In 1974, American paranormal writer Charles Berlitz introduced the Devil's Sea in his book The Bermuda Triangle. Berlitz claimed that "nine modern ships and several hundred crews were lost without traces between 1950 and 1954; in 1955, the Japanese government sent Kaiyo Maru No 5 to the sea for investigating unexplained ship losses, but this ship vanished as well" ... "After the incident, Japanese authorities have labeled the sea as a danger zone."

In 1989, Berlitz claimed that the Devil's Sea is also called the Dragon's Triangle in his book The Dragon's Triangle. Berlitz continued by theorizing that five Japanese military vessels disappeared while on maneuvers near Japanese shores in early 1942.

== Criticisms ==

Yomiuri Shimbun described that this blue quadrangle was the ma-no umi where the coast guard classified as special danger area. The actual danger area was the red circle according to Kusche.

In 1975, American author Larry Kusche published The Bermuda Triangle Mystery Solved, debunking the Devil's Sea legend. Kusche sent letters to government offices which were related to the sea, but nobody knew about the Devil's Sea or such a danger area. The actual danger zone where the Maritime Safety Agency of Japan warned not to approach was only 10 miles to Myōjin-shō.

The Kaiyo Maru No. 5 was sent to Myōjin-shō for investigating activity of an undersea volcano, and lost in 1952. The loss of the Kaiyo Maru was accounted for: undersea volcano eruption. One of eight other lost ships also was accounted for. Most of the nine ships were small fishing boats with poor or no radio. The weather was not perfect.

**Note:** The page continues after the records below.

(* ===== verification/Prelude.v ===== *)
(** * fssvrgo: a verification development

    fssvrgo is a file server in Go: clients reach it over HTTP (internal/api/http)
    or gRPC (internal/api/grpc), whole files pass through a file manager, large ones
    through upload and download sessions, the bytes are kept by a storage backend
    (local directory or MinIO), what is known of them by five tables of a relational
    database, and several instances coordinate by locks and sessions in Redis. This
    library translates the Go code function by function into Rocq and proves what the
    parts promise to each other and to the clients.

    ** How the code is written down

    - Go's int64 and int are [Z] with [wrap64] written where an overflow can be seen;
      strings are [string], byte slices [list Byte.byte]; maps are [gmap].
    - A function that mutates a world [W] and may fail is [M W A := W → res A * W]
      (this file): what was mutated before an error stays mutated. [wrapErr],
      [catch], [ignore], [deferring] and [onError] are the ways the code handles
      errors; the text of a message is kept, its formatted arguments are not.
    - The environment of a run is [Sys] (OS.v): a file system and an oracle that
      gives, for every call in turn, the time, random bytes and a fault (none, failed
      before it took effect, or took effect and the reply was lost; a read may break
      off short). Theorems hold for every oracle, with the hypotheses they name: a
      clock that does not run backwards, an atomic write of one call.
    - Code that is not in the repository is a class of operations with its documented
      laws, and a concrete instance that satisfies them is used by the witnesses:
      Redis ([RedisServer], Redis.v), the object store ([ObjectStore], Storage.v), the
      relational engine ([SqlEngine], Sql.v), AES-GCM (Crypto.v), the JWT library
      (Jwt.v), the JSON codec of sessions (Sessions.v), the etcd server ([EtcdServer],
      Etcd.v), the drivers of database/sql ([SqlDriver], Connection.v), the collectors of
      Prometheus ([Collectors], Metrics.v), the buckets of the object store ([BucketAPI],
      Servers.v). SHA-256, the UUID generator, the YAML decoder, gin's router and what
      net/http and grpc do with a listener are plain parameters.
    - One operation is atomic unless a file says otherwise: the code serialises it by
      a mutex or a lock whose mutual exclusion is a theorem here. Interleavings are
      explicit for parallel downloads (a schedule of segments), the audit writer (a
      step relation), prepared statements (a schedule of goroutines), the background
      loops (a history of ticks, passes and signals), locks and token refreshes (sequences
      of other clients' operations in between).

    ** Files

    Language and library: Prelude (monad, errors, integers, automation), GoString and
    GoPath (package strings and path/filepath), OS (files, faults, clock), Symlinks
    (the same calls on a file system with symbolic links), Sql (select, insert under
    unique constraints, update, delete, LIKE, the order of a result), Redis.

    - Utils.v, Timestamp.v: internal/utils. Validators and path normalisation;
      RFC 3339 timestamps.
    - Coverage.v: the covered ranges of a multipart upload (transfer/multipart.go).
    - Dialect.v: internal/database/dialect.go and db.go. Placeholders; the map of
      prepared statements shared by goroutines. Logger.v: internal/logger.
    - Consistency.v, Config.v: internal/consistency, internal/config and what the
      entry point does with them.
    - Locks.v, Sessions.v: internal/distributed. [DistributedLock] and [SessionStore]
      are classes with laws; the local and the Redis implementations are instances.
    - Storage.v: internal/storage. [StorageAdapter] with [StorageLaws]; [LocalFS] and
      [MinIO] are instances, so that every client below is proved for both. The laws are
      those of a file system without symbolic links; Confine.v has the guard of the local
      backend against path traversal on one that has them.
    - Metadata.v: internal/database/metadata.go, the five services. FileList.v:
      internal/service/filelist. Migration.v, AuditWriter.v, Cleanup.v: the files of
      that name in internal/database. Background.v: the goroutines with a ticker (clean-up
      of the database and of sessions, the consistency manager, the cache, unused locks),
      as instances of one loop, and the threads of the transfer service.
    - Cache.v: internal/cache. Crypto.v: internal/crypto. Jwt.v, Auth.v: internal/auth.
      Access.v: the middleware and interceptors of both front ends.
    - Transfer.v: the definitions of internal/service/transfer, used by Upload.v,
      Multipart.v, Download.v, Slots.v and Expiry.v, which hold the theorems; Commit.v
      proves the common end of both kinds of upload, SessionFrame.v what a completion
      leaves alone, Demo.v has the concrete world of the witnesses.
    - FileManager.v, Directory.v: internal/service/filemanager and directory.
    - GoHttp.v: what the handlers use of strconv, gin and net/http. Http.v: the handlers
      and middleware of internal/api/http; HttpFiles.v: uploads and downloads from one end
      to the other; HttpRules.v: what holds for all routes; Routes.v: the table of
      routes and the way of a request through the engine; ApiKeys.v: the life of an API
      key across requests; HttpSessions.v: an upload session over HTTP; Metrics.v:
      internal/metrics and the middleware that feeds it.
    - Grpc.v: the messages, handlers and interceptors of internal/api/grpc;
      GrpcFiles.v: its theorems.
    - Etcd.v: internal/etcd. Discovery.v: internal/discovery, with the abstract registry
      it refines. Connection.v: internal/database/database.go. Servers.v: listening and
      shutting down of both front ends, and the constructors of the clients of Redis, etcd
      and MinIO. Process.v: cmd/fsserver/main.go, the order of start and shutdown and the
      first schema.

    ** What the theorems show

    - Data is not lost or altered: a file uploaded over HTTP is downloaded as it was,
      whole or in ranges, encrypted or not (HttpFiles; but for an upload whose answer has
      the size 0 because the size of what it stored could not be read), also when it was
      sent in chunks through a session (HttpSessions), and one uploaded over gRPC without
      encryption is streamed back as it was (GrpcFiles); a completed upload, chunked or multipart, stores
      exactly the accepted bytes and records their hash and size (Upload, Multipart),
      and no other file changes, also when it fails (SessionFrame);
      downloads, also parallel ones, return exact slices (Download); whole-file
      operations keep metadata and bytes in agreement, and a rename never loses the file it
      renames, whatever fails (FileManager, Storage); directory operations touch exactly
      the rows whose path is below the directory, atomically (Directory); the clean-up
      removes only what was deleted before its cutoff (Cleanup).
    - Isolation and safety: accepted paths stay below the root (Utils), also through
      symbolic links (Confine); others
      are refused by every route without effect (HttpRules);
      sessions do not disturb each other (Upload); every HTTP route and every gRPC call
      is reached only with a genuine credential whose role allows what the handler does,
      and a refusal has no effect (Access, Routes, GrpcFiles); a key created over HTTP
      works, whatever requests come in between, until it is removed, and then never again
      (ApiKeys); a refresh token works once (Jwt); locks exclude each other and renewal
      keeps them (Locks); statements are never sent through a closed or foreign handle
      (Dialect).
    - Bounds and resources: session slots balance as long as no session is restored from
      the store (Slots), also after a gRPC stream of
      any shape (GrpcFiles), expiry is exact (Expiry), at most one clean-up thread goes on
      and a stopped one ends (Background), the open connection pool is the
      record's (Connection), the parts of the process, the cache apart, stop in the
      reverse order of their start (Process), the servers are down within twenty seconds (Servers),
      every answered API request is counted once (Metrics), the rate limit is exact
      (Auth), retries are bounded (Locks), a started server has a
      well-formed configuration (Config), quorums intersect (Consistency).
    - Refinements and equivalences: the cache behaves as an abstract LRU list (Cache);
      the service discovery as an abstract registry, in which a registered instance is
      listed until its lease ends (Discovery);
      covered ranges do not depend on the order of arrival (Coverage); the pages of a
      listing are slices of the sorted matching rows (FileList); the audit log is the
      sequence of accepted entries, and a Close that succeeds has written them all
      (AuditWriter); a run of migrations is the pending ones in
      order and can be resumed (Migration); round trips of timestamps, encryption,
      sessions and storage.
    - Lemmas named in the findings of the manifest show where the code does not do what
      it means to, each on a concrete run.

    ** Fuel and bounds

    [resolveLoop] (Storage) gets the length of the path, since every round takes the
    last segment off; the batches of a directory deletion (Directory) get one more than
    the number of rows, and [directory_delete] shows that they are enough; the retry
    loop of locks recurses on the code's own retry count; the loop of a gRPC download
    gets two more than the bytes that are left, since every message carries at least one,
    and [grpc_round_trip] shows that it ends. Every other recursion is structural.

    ** Not modelled

    The generated protocol code, the helpers of the tests, the getters of the configuration
    and the functions of internal/utils that nothing calls. The construction of the services
    in main, which hands arguments on. The encoders of the log and the text of the metrics
    page, which are libraries' own. The 30-second time-outs around storage calls (their
    expiry is a fault of the call) and partial writes of one system call. Symbolic links
    have absolute targets, and are there only in Confine.v; the clients of the storage are
    proved on a file system without them. A file handle stands for its path, so that what
    an unlinked file still holds for those that have it open is not there. Rows that tie in
    the ORDER BY of a directory listing come in any order, which can change with every
    query; the other queries with an order keep the order of the table. Times that a query
    compares ([comparesTimes], Cleanup.v) are compared as instants or as text, and local
    time is UTC and an offset ([zone]). A range over a map visits it in an
    order given as a parameter where the order matters. What is left is I/O or a call handed
    on to a library: there is nothing of the program's own to state about it. *)

From stdpp Require Export base gmap strings list fin_maps numbers sorting.
From Stdlib Require Export ZArith Lia.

In 1995, Kusche's research claimed that Berlitz's military vessels were actually fishing vessels, and some of those listed by Berlitz sank outside the area defined by the Dragon's Triangle. Kusche also wrote that the Japanese research vessel carried not 100 personnel, but only 31 and that an undersea volcano destroyed it on 24 September 1952.

In Daniel Cohen's 1974 book Curses, Hexes & Spells, it's reported that legends of the danger of the Dragon's Triangle go back for centuries in Japan. Its most famous casualty was the No. 5 Kaiyō-Maru, a scientific research vessel, which disappeared with the loss of all hands on 24 September 1952. With such a dramatic history, one would expect there to be all sorts of information on the subject, especially in Japan. A search completed by Skeptoid author Brian Dunning for books, newspaper, and magazine articles on the Dragon's Triangle came up completely empty, until a full 20 years after the loss of the Kaiyō-Maru. Apparently, the story (even the very existence of this legendary named region) was not invented until very recently.

Research also explores natural environmental changes, as the cause of such controversial anomalies in the Dragon's Triangle. One of these explanations is the vast field of methane hydrates present on the bottom of the ocean in the Dragon's Triangle area. Methane clathrates (methane hydrates gas) will "explode" when it rises above 18 °C (64 °F). Methane hydrate gases are described as icelike deposits that break off from the bottom and rise, forming bubbles on the surface of the water.

These gas eruptions can interrupt buoyancy and can easily sink a ship, leaving no trace of debris. Another explanation for this "paranormal" activity could be the undersea volcanoes that are very common in this area. It is quite characteristic for small islands in the Dragon's Triangle to frequently disappear and new islands appear due to both volcanoes and seismic activity. Because the location of the Dragon's Triangle is not plotted on any official world map, the area and perimeter vary from one author to another author.